Now, if I did become a snake charmer, I would have to face my anxiety. I wouldn’t just go and grab the first snake I found and say, go ahead bite me, I dare you. No, that freaks me out just to write about it. A better method would be face my fear systematically, little by little, in circumstances in which I was likely to be successful. And, and this is most important, I would keep myself grounded.

When you are grounded, you are most alert, yet calm and in control. You can get grounded before you step into a difficult situation and it will help you keep your wits about you.
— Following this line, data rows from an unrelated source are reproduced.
(** X24.  The [finally] block of [security_headers] never changes the
    outcome: a failure of the handler is passed on as it is and a response
    keeps its status, whether or not the counter, the histogram or the
    logger raise.  When the counter does not raise, the request is counted
    exactly once, under its method, its path and the status of the
    response, or under 500 when the handler raised. *)
Theorem security_headers_counts (probe : Probe) (request : HttpRequest)
    (call_next : M HttpResponse) (w : World) (t : Telemetry) :
  let status :=
    match fst (call_next w) with
    | Ok resp => resp_status_code resp
    | Raise _ => 500
    end in
  let result := security_headers probe request call_next (w, t) in
  fst (snd result) = snd (call_next w)
  /\ (forall e, fst (call_next w) = Raise e -> fst result = Raise e)
  /\ (forall resp, fst (call_next w) = Ok resp ->
        exists out, fst result = Ok out /\ resp_status_code out = resp_status_code resp)
  /\ (forall probe',
        fst (security_headers probe' request call_next (w, t)) = fst result)
  /\ (inc_raises probe = false ->
      forall method path code,
        counter_value (snd (snd result)) method path code
        = (counter_value t method path code
           + if String.eqb (request_method request) method
                && String.eqb (request_url_path request) path
                && String.eqb (str_int status) code
             then 1 else 0)%nat)
  /\ (inc_raises probe = true ->
      HTTP_REQUESTS_TOTAL (snd (snd result)) = HTTP_REQUESTS_TOTAL t).
Proof.
  cbv zeta. unfold security_headers. cbn [fst snd].
  destruct (call_next w) as [[resp | e] w1]; cbn [fst snd].
  - split; [reflexivity |]. split; [discriminate |]. split.
    { intros r [= <-]. eexists. split; reflexivity. }
    split; [reflexivity |]. split.
    + intros Hinc method path code. rewrite Hinc. unfold counter_value.
      destruct (observe_raises probe), (info_raises probe);
        cbn [HTTP_REQUESTS_TOTAL]; rewrite filter_app, length_app; simpl;
        destruct (_ && _ && _); reflexivity.
    + intros Hinc. rewrite Hinc. destruct (info_raises probe); reflexivity.
  - split; [reflexivity |]. split; [intros e' [= <-]; reflexivity |]. split; [discriminate |].
    split; [reflexivity |]. split.
    + intros Hinc method path code. rewrite Hinc. unfold counter_value.
      destruct (observe_raises probe), (info_raises probe);
        cbn [HTTP_REQUESTS_TOTAL]; rewrite filter_app, length_app; simpl;
        destruct (_ && _ && _); reflexivity.
    + intros Hinc. rewrite Hinc. destruct (info_raises probe); reflexivity.
Qed.

End MiddlewareProperties.

(** *** Changing a subtask, renaming a tag *)

(** X25.  [update_subtask] writes what the body gives and nothing else: for
    a caller allowed on the parent task the answer has the stripped title
    and the done flag of the body where it gives them and those of the
    stored subtask where it does not; the subtask stays on its task, every
    other subtask is left as it was, and a body with neither field
    changes nothing. *)
Theorem update_subtask_result (subtask_id : Z) (data : SubTaskUpdate)
    (current : UserResponse) (w : World) (old : SubTaskRow) (task : TaskRow) :
  subtask_by_id (db w) subtask_id = Some old ->
  task_by_id (db w) (SubTask_task_id old) = Some task ->
  canAccess (UserResponse_id current) (UserResponse_role current) (Task_user_id task) = true ->
  exists out w',
    update_subtask subtask_id data current w = (Ok out, w')
    /\ SubTaskResponse_id out = SubTask_id old
    /\ SubTaskResponse_task_id out = SubTask_task_id old
    /\ SubTaskResponse_user_id out = SubTask_user_id old
    /\ SubTaskResponse_title out
       = match SubTaskUpdate_title data with
         | Some x => strip x
         | None => SubTask_title old
         end
    /\ SubTaskResponse_is_done out
       = match SubTaskUpdate_is_done data with
         | Some b => b
         | None => bool_of_int (SubTask_is_done old)
         end
    /\ option_map SubTaskResponse_of (subtask_by_id (db w') subtask_id) = Some out
    /\ (forall other, other <> subtask_id ->
          subtask_by_id (db w') other = subtask_by_id (db w) other)
    /\ (SubTaskUpdate_title data = None -> SubTaskUpdate_is_done data = None -> w' = w).
Proof.
  intros Hold Htask Hacc. unfold update_subtask. munfold.
  rewrite Hold, Htask, ensure_task_access_canAccess, Hacc.
  destruct (is_some (SubTaskUpdate_title data) || is_some (SubTaskUpdate_is_done data))
    eqn:Eany; simpl.
  - assert (Hfound : subtask_by_id
              (set_tSubTask (db w)
                 (update_rows (fun r => SubTask_id r =? subtask_id)
                    (apply_SubTaskUpdate data) (tSubTask (db w)))) subtask_id
            = Some (apply_SubTaskUpdate data old)).
    { unfold subtask_by_id, fetchone, update_rows in *. simpl.
      rewrite find_map_same by reflexivity. rewrite Hold. simpl.
      apply find_some in Hold. rewrite (proj2 Hold). reflexivity. }
    rewrite Hfound. do 2 eexists. split; [reflexivity |].
    cbn [db set_db]. rewrite Hfound.
    unfold SubTaskResponse_of, apply_SubTaskUpdate. simpl.
    repeat split.
    + destruct (SubTaskUpdate_is_done data) as [[] |]; reflexivity.
    + intros other Hne. unfold subtask_by_id, fetchone, update_rows. simpl.
      induction (rows (tSubTask (db w))) as [| x xs IH]; [reflexivity |].
      simpl. destruct (Z.eqb_spec (SubTask_id x) subtask_id) as [Ex | Ex].
      * cbn [SubTask_id].
        destruct (Z.eqb_spec (SubTask_id x) other) as [Eo | Eo]; [congruence | exact IH].
      * destruct (SubTask_id x =? other); [reflexivity | exact IH].
    + intros Ht Hd. rewrite Ht, Hd in Eany. discriminate.
  - rewrite Hold. do 2 eexists. split; [reflexivity |]. rewrite Hold.
    apply orb_false_iff in Eany. destruct Eany as (Et & Ed).
    destruct (SubTaskUpdate_title data); [discriminate |].
    destruct (SubTaskUpdate_is_done data); [discriminate |].
    repeat split.
Qed.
If you’re already in a difficult situation, you can ground then, too. If you just left the hard situation and your nerves are still jangled, ground and you will begin to settle down. You can ground anytime, anyplace, anywhere, and no one has to know. Grounding puts healthy distance between you and negative feelings.

No, grounding is not the same as relaxing, being cool, or mellowing out. It’s not a form of meditation. It’s getting a grip on the obvious, that’s all. The general idea is to get out of your head, at least the part of your head that’s like a broken record. It’s a little like breaking a spell.

If you know how to ground, you don’t need that stiff drink, or that pill, or that cigarette, reefer, or that bag of dope. If you know how to ground, you can go anywhere, do anything, and deal with anyone, within reason.

Here’s a few general tips on grounding:Continue reading “Grounding”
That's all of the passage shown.